La délégation américaine est ainsi repartie à bord d’un autre appareil vers les Alpes suisses. Le président des Etats-Unis avait donc pu décoller avec environ deux heures et demie de retard sur l'horaire initial. Un décalage qui se retrouve tout naturellement dans son heure d’arrivée en Suisse. «Je crois que le président Trump va avoir environ trois heures de retard», a ainsi déclaré mercredi le secrétaire au Trésor des États-Unis, Scott Bessent.

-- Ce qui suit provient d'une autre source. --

(* ===== verification/PTenants.v ===== *)
(** * Persistence of tenants
    (src/api/src/persistence/{tenants,tenant_secret_keys}.rs)

    The secret-encryption engine is the section's parameter, with the law its
    users rely on stated apart. *)
From S2P Require Import Prelude Text Ids Sql Database Tenant.

(** The [SecretEncryptionEngine] trait: a key name and a payload. *)
Class SecretEncryptionEngine : Type := {
  encrypt : string -> string -> result Ciphertext SecretEncryptionError;
  decrypt : string -> Ciphertext -> result string SecretEncryptionError }.
Class SecretEncryptionLaws `{SecretEncryptionEngine} : Prop := {
  decrypt_encrypt key p c : encrypt key p = Ok c -> decrypt key c = Ok p }.

Definition put_tenants (m : gmap TenantId Tenant) (d : Db) : Db := d <| tenants := m |>.

Definition FAMILY_OAUTH2_REFRESH_TOKEN : string := "oauth2_refresh_token".
Definition FAMILY_OAUTH2_CLIENT_SECRET : string := "oauth2_client_secret".

Definition oauth2_refresh_token_key_name (t : TenantId) : string :=
  "tenant-" +:+ bare t +:+ "-" +:+ FAMILY_OAUTH2_REFRESH_TOKEN.
Definition oauth2_client_secret_key_name (t : TenantId) : string :=
  "tenant-" +:+ bare t +:+ "-" +:+ FAMILY_OAUTH2_CLIENT_SECRET.

Definition find_by_id (t : TenantId) : DbM (option Tenant) :=
  q (query (fun d => tenants d !! t)).

Definition find_display_name (t : TenantId) : DbM (option string) :=
  q (query (fun d => match tenants d !! t with Some r => display_name r | None => None end)).

Definition exists_ (t : TenantId) : DbM bool :=
  q (query (fun d => bool_decide (is_Some (tenants d !! t)))).

Definition find_by_partner_id (p : string) : DbM (option Tenant) :=
  q (query (fun d => head (select (fun r => String.eqb (partner_id r) p) (tenants d)))).

Inductive UpdateOutcome : Type := Updated | OutcomeNotFound.

Definition insert (t : TenantId) (partner : string) (display_name description : option string)
    : DbM unit :=
  qm (insert_into tenants put_tenants "tenants_pkey" t
        (MkTenant t partner display_name description None None None)
        (fun d => [(exists_row (fun r => String.eqb (partner_id r) partner) (tenants d),
                    UniqueError "tenants_partner_id_key")])).

(** A conflicting partner id is a driver error here: this statement does not go
    through [map_database_error]. *)
Definition update_metadata (t : TenantId) (partner : option string)
    (display description_ : option string) : DbM UpdateOutcome :=
  let* n := q (stmt (fun c =>
    let d := c_db c in
    match tenants d !! t with
    | None => Ok (0%nat, d)
    | Some r =>
        let partner' := default (partner_id r) partner in
        if exists_row (fun r' => negb (bool_decide (id r' = t)) &&
                                 String.eqb (partner_id r') partner') (tenants d)
        then Err (UniqueError "tenants_partner_id_key")
        else Ok (1%nat, put_tenants
          (<[t := r <| partner_id := partner' |>
                    <| display_name := if bool_decide (is_Some display) then display
                                       else display_name r |>
                    <| description := if bool_decide (is_Some description_) then description_
                                      else description r |>]> (tenants d)) d)
    end)) in
  ret (if (n =? 0)%nat then OutcomeNotFound else Updated).

Record TenantOauthCreds : Type := MkCreds {
  client_id : option string;
  client_secret : option string;
  refresh_token : option string }.

Section Oauth.
Context `{SecretEncryptionEngine}.

Definition decrypt_to_secret_string (key_name : string) (c : Ciphertext) (column : string)
    : result string PersistenceError :=
  let? plaintext := map_err Encryption (decrypt key_name c) in
  if utf8_valid plaintext then Ok plaintext
  else Err (DataIntegrity (column +:+ ": decrypted bytes are not valid UTF-8: ")).

Definition decrypt_column (key_name : string) (c : option Ciphertext) (column : string)
    : result (option string) PersistenceError :=
  match c with
  | None => Ok None
  | Some c => map_ok Some (decrypt_to_secret_string key_name c column)
  end.

Definition read_oauth_credentials_for_update (t : TenantId)
    : DbM (option TenantOauthCreds) :=
  let* row := q (query (fun d => tenants d !! t)) in
  match row with
  | None => ret None
  | Some r =>
      let* secret := lift (decrypt_column (oauth2_client_secret_key_name t)
                             (oauth_client_secret r) "oauth_client_secret") in
      let* token := lift (decrypt_column (oauth2_refresh_token_key_name t)
                            (oauth_refresh_token r) "oauth_refresh_token") in
      ret (Some (MkCreds (oauth_client_id r) secret token))
  end.

Definition update_tenant (t : TenantId) (f : Tenant -> Tenant) : DbM unit :=
  let* n := q (execute (fun d =>
    let '(m, n) := update_key t (fun _ => true) f (tenants d) in (n, put_tenants m d))) in
  affected n.

Definition write_oauth_refresh_token (t : TenantId) (refresh : string) : DbM unit :=
  let* c := lift (map_err Encryption (encrypt (oauth2_refresh_token_key_name t) refresh)) in
  update_tenant t (fun r => r <| oauth_refresh_token := Some c |>).

Definition write_oauth_client_credentials (t : TenantId) (client secret : string) : DbM unit :=
  let* c := lift (map_err Encryption (encrypt (oauth2_client_secret_key_name t) secret)) in
  update_tenant t (fun r => r <| oauth_client_id := Some client |>
                              <| oauth_client_secret := Some c |>).
End Oauth.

Une flotte présidentielle mise en service sous George H.W. Bush
Donald Trump, qui a la critique facile, a régulièrement exprimé son mécontentement au sujet des deux vieillissants Boeing 747-200B de la flotte présidentielle, entrés en service au début des années 1990 sous George H.W. Bush. Face au retard de livraison de deux Boeing 747-8 commandés afin de les remplacer, le président américain avait exprimé il y a quelques mois «chercher une alternative» à l’avionneur américain. Il s’était vu offrir un Boeing 747-8 par le Qatar pour la flotte présidentielle mais cela avait créé de vives polémiques et l’avion n’est toujours pas entré en service.
Le président américain est attendu dans la très chic station suisse où il compte, au cours de son discours mercredi mais aussi durant plusieurs réunions, aborder la question de l'annexion du Groenland, menaçant de faire éclater l’OTAN.